_Task objective:_ How does the data below read from its first line through the line containing "Definition Rgtb (a b : R) : bool := Rltb b a."? Print those lines exactly.

[Opening Data shown section]

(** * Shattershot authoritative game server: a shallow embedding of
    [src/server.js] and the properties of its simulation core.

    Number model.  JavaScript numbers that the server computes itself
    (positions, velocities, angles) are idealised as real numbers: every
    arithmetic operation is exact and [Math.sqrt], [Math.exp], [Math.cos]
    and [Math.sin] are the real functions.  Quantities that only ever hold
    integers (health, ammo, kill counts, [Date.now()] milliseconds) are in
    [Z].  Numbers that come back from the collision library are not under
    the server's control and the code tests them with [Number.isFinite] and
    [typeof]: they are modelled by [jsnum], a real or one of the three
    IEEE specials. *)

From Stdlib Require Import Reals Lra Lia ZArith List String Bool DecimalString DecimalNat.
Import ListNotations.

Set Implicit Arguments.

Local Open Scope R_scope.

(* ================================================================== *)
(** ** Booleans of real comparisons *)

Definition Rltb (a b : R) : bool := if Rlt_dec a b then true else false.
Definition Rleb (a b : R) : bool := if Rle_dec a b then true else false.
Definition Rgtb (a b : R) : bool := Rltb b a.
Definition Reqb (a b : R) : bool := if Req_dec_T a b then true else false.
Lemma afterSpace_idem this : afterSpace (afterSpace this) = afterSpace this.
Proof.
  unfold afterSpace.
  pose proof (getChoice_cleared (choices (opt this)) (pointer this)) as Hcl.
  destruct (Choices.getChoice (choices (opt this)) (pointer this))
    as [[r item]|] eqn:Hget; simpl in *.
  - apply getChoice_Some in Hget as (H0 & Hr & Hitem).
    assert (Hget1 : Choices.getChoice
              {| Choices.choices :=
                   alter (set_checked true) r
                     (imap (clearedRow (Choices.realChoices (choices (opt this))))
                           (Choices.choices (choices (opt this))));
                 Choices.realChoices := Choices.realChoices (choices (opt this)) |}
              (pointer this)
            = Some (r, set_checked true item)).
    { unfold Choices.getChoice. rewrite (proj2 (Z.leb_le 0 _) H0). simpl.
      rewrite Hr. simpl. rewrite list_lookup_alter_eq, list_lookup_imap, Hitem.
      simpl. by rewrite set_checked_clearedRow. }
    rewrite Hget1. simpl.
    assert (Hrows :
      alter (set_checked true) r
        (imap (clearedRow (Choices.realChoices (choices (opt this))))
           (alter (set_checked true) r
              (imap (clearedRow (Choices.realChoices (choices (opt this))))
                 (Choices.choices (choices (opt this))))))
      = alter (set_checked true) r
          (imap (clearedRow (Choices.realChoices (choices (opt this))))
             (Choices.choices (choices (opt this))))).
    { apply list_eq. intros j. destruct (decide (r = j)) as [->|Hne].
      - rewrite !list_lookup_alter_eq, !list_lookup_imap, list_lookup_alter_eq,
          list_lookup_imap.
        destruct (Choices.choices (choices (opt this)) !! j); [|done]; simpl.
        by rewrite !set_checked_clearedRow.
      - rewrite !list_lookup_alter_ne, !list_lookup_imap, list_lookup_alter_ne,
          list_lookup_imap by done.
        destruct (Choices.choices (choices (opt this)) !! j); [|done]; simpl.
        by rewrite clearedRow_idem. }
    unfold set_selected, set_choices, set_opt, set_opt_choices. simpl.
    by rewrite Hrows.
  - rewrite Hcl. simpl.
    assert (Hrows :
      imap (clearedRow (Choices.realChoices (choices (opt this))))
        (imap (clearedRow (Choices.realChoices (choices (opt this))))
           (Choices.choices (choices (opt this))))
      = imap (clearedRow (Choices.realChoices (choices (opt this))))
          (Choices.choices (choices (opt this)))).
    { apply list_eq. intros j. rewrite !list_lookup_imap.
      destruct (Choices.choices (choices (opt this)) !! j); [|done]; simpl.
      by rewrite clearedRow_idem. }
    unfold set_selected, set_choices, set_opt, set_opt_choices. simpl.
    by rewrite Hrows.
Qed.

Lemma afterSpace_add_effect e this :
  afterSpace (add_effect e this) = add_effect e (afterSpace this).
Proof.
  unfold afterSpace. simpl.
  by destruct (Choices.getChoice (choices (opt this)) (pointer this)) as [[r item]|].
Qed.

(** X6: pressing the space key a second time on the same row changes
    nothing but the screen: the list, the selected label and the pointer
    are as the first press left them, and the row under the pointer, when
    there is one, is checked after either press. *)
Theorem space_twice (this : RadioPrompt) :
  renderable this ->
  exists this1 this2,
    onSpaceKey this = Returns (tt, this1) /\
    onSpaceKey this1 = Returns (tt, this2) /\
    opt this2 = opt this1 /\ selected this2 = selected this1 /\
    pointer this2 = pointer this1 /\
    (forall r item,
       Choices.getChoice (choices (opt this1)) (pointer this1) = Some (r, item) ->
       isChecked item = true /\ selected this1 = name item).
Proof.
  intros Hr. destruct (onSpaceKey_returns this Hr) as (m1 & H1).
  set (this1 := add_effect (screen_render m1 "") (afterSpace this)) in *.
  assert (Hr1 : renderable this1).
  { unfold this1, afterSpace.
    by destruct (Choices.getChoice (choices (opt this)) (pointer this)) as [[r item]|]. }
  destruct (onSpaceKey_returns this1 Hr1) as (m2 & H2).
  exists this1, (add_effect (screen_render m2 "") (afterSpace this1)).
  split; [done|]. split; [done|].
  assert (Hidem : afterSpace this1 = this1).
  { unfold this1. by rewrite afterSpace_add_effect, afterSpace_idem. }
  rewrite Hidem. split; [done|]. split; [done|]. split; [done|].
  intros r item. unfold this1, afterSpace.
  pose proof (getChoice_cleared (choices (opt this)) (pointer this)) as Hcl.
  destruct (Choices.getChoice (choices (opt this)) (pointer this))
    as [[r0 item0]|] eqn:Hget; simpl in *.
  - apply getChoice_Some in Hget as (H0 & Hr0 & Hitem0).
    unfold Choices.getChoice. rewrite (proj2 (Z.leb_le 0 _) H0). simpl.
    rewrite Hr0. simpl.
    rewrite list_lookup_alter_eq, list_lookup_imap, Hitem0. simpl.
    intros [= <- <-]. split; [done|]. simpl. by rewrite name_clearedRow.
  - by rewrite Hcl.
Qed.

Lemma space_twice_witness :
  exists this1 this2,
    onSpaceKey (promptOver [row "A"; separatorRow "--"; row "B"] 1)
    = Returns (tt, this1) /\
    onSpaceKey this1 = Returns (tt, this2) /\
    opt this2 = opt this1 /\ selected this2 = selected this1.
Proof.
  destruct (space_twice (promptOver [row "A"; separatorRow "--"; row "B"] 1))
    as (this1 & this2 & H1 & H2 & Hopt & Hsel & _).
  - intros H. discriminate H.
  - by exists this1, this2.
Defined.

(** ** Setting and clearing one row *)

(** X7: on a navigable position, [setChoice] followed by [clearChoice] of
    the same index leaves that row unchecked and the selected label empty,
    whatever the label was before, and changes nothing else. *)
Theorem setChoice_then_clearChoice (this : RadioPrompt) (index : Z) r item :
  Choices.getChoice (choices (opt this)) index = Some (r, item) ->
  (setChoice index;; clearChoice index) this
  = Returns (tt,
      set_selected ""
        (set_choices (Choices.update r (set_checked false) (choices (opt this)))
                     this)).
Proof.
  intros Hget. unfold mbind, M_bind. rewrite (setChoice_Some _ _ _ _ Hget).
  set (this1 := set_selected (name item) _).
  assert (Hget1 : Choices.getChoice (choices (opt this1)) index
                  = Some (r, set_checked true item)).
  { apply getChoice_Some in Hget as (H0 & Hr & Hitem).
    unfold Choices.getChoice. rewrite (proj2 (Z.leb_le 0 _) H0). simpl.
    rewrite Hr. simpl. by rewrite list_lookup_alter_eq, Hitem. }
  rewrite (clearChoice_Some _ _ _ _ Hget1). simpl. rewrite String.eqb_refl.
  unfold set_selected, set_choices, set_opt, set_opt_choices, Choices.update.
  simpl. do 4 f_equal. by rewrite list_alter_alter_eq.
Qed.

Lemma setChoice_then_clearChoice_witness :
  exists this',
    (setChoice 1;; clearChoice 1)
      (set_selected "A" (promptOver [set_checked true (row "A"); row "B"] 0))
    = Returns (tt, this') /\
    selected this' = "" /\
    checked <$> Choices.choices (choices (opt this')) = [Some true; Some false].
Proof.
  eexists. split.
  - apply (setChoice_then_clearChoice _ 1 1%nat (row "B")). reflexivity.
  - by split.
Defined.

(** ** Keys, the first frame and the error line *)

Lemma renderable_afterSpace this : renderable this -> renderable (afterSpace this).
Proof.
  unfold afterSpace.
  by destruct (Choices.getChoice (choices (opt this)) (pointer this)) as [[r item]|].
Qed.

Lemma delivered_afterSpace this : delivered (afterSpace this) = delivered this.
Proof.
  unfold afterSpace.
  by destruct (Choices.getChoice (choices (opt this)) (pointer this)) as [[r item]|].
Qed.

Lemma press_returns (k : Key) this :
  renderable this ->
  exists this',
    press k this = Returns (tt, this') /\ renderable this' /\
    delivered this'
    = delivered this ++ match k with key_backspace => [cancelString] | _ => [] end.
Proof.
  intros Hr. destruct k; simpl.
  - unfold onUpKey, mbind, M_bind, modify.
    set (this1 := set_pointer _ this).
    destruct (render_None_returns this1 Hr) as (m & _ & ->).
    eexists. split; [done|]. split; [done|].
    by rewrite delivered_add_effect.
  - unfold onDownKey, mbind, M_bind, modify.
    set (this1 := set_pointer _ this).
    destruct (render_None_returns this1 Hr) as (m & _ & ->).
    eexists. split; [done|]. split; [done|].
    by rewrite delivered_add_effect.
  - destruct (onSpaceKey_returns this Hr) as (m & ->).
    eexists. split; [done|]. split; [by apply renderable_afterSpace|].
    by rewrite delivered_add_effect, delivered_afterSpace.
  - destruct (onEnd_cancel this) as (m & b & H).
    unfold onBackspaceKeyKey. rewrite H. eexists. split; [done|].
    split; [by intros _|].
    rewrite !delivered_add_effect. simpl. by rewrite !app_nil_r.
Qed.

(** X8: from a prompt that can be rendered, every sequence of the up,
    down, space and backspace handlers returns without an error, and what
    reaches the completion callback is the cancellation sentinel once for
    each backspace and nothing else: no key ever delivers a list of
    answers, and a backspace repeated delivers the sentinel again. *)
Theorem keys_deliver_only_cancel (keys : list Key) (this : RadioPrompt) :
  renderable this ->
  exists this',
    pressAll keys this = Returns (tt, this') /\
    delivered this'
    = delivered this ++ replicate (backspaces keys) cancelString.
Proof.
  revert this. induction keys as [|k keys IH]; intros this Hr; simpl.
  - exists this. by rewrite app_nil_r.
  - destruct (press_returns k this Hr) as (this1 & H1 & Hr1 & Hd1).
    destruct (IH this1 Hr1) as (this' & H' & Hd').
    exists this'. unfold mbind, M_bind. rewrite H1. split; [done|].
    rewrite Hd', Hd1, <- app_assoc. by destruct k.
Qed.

[Closing Data shown section]

_Worked solution:_
(** * Shattershot authoritative game server: a shallow embedding of
    [src/server.js] and the properties of its simulation core.

    Number model.  JavaScript numbers that the server computes itself
    (positions, velocities, angles) are idealised as real numbers: every
    arithmetic operation is exact and [Math.sqrt], [Math.exp], [Math.cos]
    and [Math.sin] are the real functions.  Quantities that only ever hold
    integers (health, ammo, kill counts, [Date.now()] milliseconds) are in
    [Z].  Numbers that come back from the collision library are not under
    the server's control and the code tests them with [Number.isFinite] and
    [typeof]: they are modelled by [jsnum], a real or one of the three
    IEEE specials. *)

From Stdlib Require Import Reals Lra Lia ZArith List String Bool DecimalString DecimalNat.
Import ListNotations.

Set Implicit Arguments.

Local Open Scope R_scope.

(* ================================================================== *)
(** ** Booleans of real comparisons *)

Definition Rltb (a b : R) : bool := if Rlt_dec a b then true else false.
Definition Rleb (a b : R) : bool := if Rle_dec a b then true else false.
Definition Rgtb (a b : R) : bool := Rltb b a.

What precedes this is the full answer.